I understand why it would have been against the perceived self-interest of the Democratic candidates to participate. The way debates worked prior to the 2020 cycle was that networks and their partners—a newspaper, a college, etc.—would run the events on their own. That meant obtaining commitments from the front-runners, knowing that the rest of the candidates would show up for the chance to take shots at the leaders of the pack. Or it could go the other way: Get enough other candidates to participate so that the front-runners, who usually perceive debates as undesirable risks, have to participate or else look like chickens. In 2012, the last presidential election of the old regime, Republican front-runner Mitt Romney shunned the debate stage for months as other candidates jumped into the spotlight. While Romney was raising money, candidates like Herman Cain, Rick Santorum, and Newt Gingrich were chomping the scenery in debates. Nine, nine, nine, y’all.

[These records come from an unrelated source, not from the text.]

(** A manual selection ([auto_select] clear) never connects, and every
    candidate it builds is still allocated when it returns, although only the
    function's local variables ever pointed to it: the blocks of
    [build_candidate] are leaked. *)
Theorem interworking_manual_select_leaks cred malloc rnd s a w lst table :
  arb s = Some a → standard a → auto_select s = false →
  is_Some (lnk w !! lst) → fresh_blocks malloc w lst table → NoDup table →
  ∃ s' w',
    interworking_select_network cred malloc rnd s w lst table = Ret (s', w', None) ∧
    (∀ b p, b ∈ table → cred b = true → malloc b = Some p → cand w' !! p = Some b).
Proof.
  intros Ha Hst Hauto Hlst Hfr Hnd. unfold interworking_select_network.
  destruct (dl_list_init_rep _ _ Hlst) as (h & Hinit & Hrep & Hdom & Hoth).
  rewrite Hinit; cbn [mbind run_bind auto_select arb]. rewrite Hauto, Ha.
  destruct (collect_manual cred malloc lst table (set_lnk h w)) as (w1 & Hrun & Hl & _ & Hleak);
    [|done|eapply rep_live; [exact Hrep|left]|].
  { destruct Hfr as [Hs Hi]. split; [|done]. intros b Hb.
    destruct (Hs b Hb) as (p & ? & ? & ?). exists p. split_and!; [done| |done].
    simpl. by rewrite Hoth. }
  rewrite Hrun; cbn [mbind run_bind].
  assert (rep (lnk w1) lst []) as Hrep1.
  { eapply rep_ext; [|exact Hrep]. intros z ->%list_elem_of_singleton. exact Hl. }
  destruct (arbiter_select_spec rnd a w1 lst [] Hst Hrep1)
    as (a' & w' & ans & Hsel & _ & (rem & Hf & He) & Hans); [by intros x ?%elem_of_nil|simpl; lia|].
  assert (rem = []) as ->.
  { destruct rem as [|z rem]; [done|]. by destruct (proj1 (elem_of_nil z)); apply He; left. }
  destruct ans as [b|]; [destruct Hans as (x & Hx & _); by apply elem_of_nil in Hx|].
  rewrite Hsel; cbn [mbind run_bind]. do 2 eexists. split; [done|].
  intros b p Hb Hc Hm. rewrite (freed_cand _ _ _ Hf), decide_False by apply not_elem_of_nil.
  by apply Hleak.
Qed.

Lemma c_string_unterminated a : Forall (λ c, c ≠ 0) a → c_string a = UB OutOfBounds.
Proof.
  induction 1 as [|c a Hc _ IH]; simpl; [done|].
  destruct (Z.eqb_spec c 0); [done|]. by rewrite IH.
Qed.

(** Displaying the candidates reads past the SSID array of the first
    candidate when that SSID fills the array without a NUL, as every 32-byte
    SSID does. *)
Theorem display_candidates_full_ssid w lst x xs b bss :
  rep (lnk w) lst (x :: xs) → cand w !! x = Some b → bsss w !! b = Some bss →
  Forall (λ c, c ≠ 0) (bss_ssid bss) →
  display_candidates w lst = UB OutOfBounds.
Proof.
  intros Hrep Hc Hb Hs. unfold display_candidates.
  rewrite (dl_list_empty_rep _ _ _ Hrep); cbn [mbind run_bind].
  rewrite bool_decide_false by done.
  destruct (rep_cursor _ _ _ Hrep) as (n & Hn & Hnx). unfold load. rewrite Hn.
  cbn [mbind run_bind]. rewrite Hnx. simpl.
  rewrite bool_decide_false by (intros [= ?]; by eapply (rep_not_head _ _ [])).
  unfold candidate_bss, load_bss. rewrite Hc; cbn [mbind run_bind].
  rewrite Hb; cbn [mbind run_bind]. by rewrite (c_string_unterminated _ Hs).
Qed.

(** ** Concrete selections *)

(** A list at address 1 with candidates 2, 3 and 4 for the BSSes 11 (free
    public, internet), 12 (free public, no internet) and 13 (chargeable, internet). *)
Definition demo_lnk : gmap addr dl_list :=
  list_to_map [(1, DlNode (Some 2) (Some 4)); (2, DlNode (Some 3) (Some 1));
               (3, DlNode (Some 4) (Some 2)); (4, DlNode (Some 1) (Some 3))]%positive.

Definition demo_bsss : gmap addr wpa_bss :=
  list_to_map [(11, WpaBss [97; 0]%Z [0; 1; 97; 107; 1; 0x13]%Z);
               (12, WpaBss [98; 0]%Z [107; 1; 0x03]%Z);
               (13, WpaBss [99; 0]%Z [107; 1; 0x12]%Z)]%positive.

Definition demo_world : world :=
  World demo_lnk (list_to_map [(2, 11); (3, 12); (4, 13)]%positive) demo_bsss [].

Our debate team was, in my obviously biased opinion, the best in the business. But even Fox’s toughest critics on the left would have allowed that Bret Baier, Megyn Kelly, and Chris Wallace were tough, fair moderators. We spent weeks researching, refining, and gaming out the questions under Bill Sammon’s leadership. Each question had to be factually accurate, germane, and aimed at helping primary voters make a better decision about their choice. The goal was always to avoid cheap-shot “gotcha” questions.

But by 2020, the old conventions had already broken down. Rather than debates hosted by journalists, Democrats were looking for safer spaces for their candidates. The Democratic National Committee stepped in to arrange debates itself. In 2016, Republicans had decided to punish candidates who participated in debates unsanctioned by the party. But in the next cycle, Democrats took the next step of becoming television producers.

This was bad news for the press, but also for the party. Yes, they got opinion hosts like Rachel Maddow and Don Lemon as questioners instead of just news anchors and reporters. That’s fun for the party faithful at home, but misses the point of debates.

Instead of questions that will reveal candidates’ qualities in a general election contest as well as their positions on the issues that matter to party members, they get either softballs about how rotten the other side is or niche questions that invite pandering to base voters. In debate after debate in 2020, the questioners tilted the stage toward Bernie Sanders and Elizabeth Warren in part because that’s what the hosts’ fans would have wanted. That pushed the whole field toward answers that would be liabilities in the fall.

But there’s more at work here, too.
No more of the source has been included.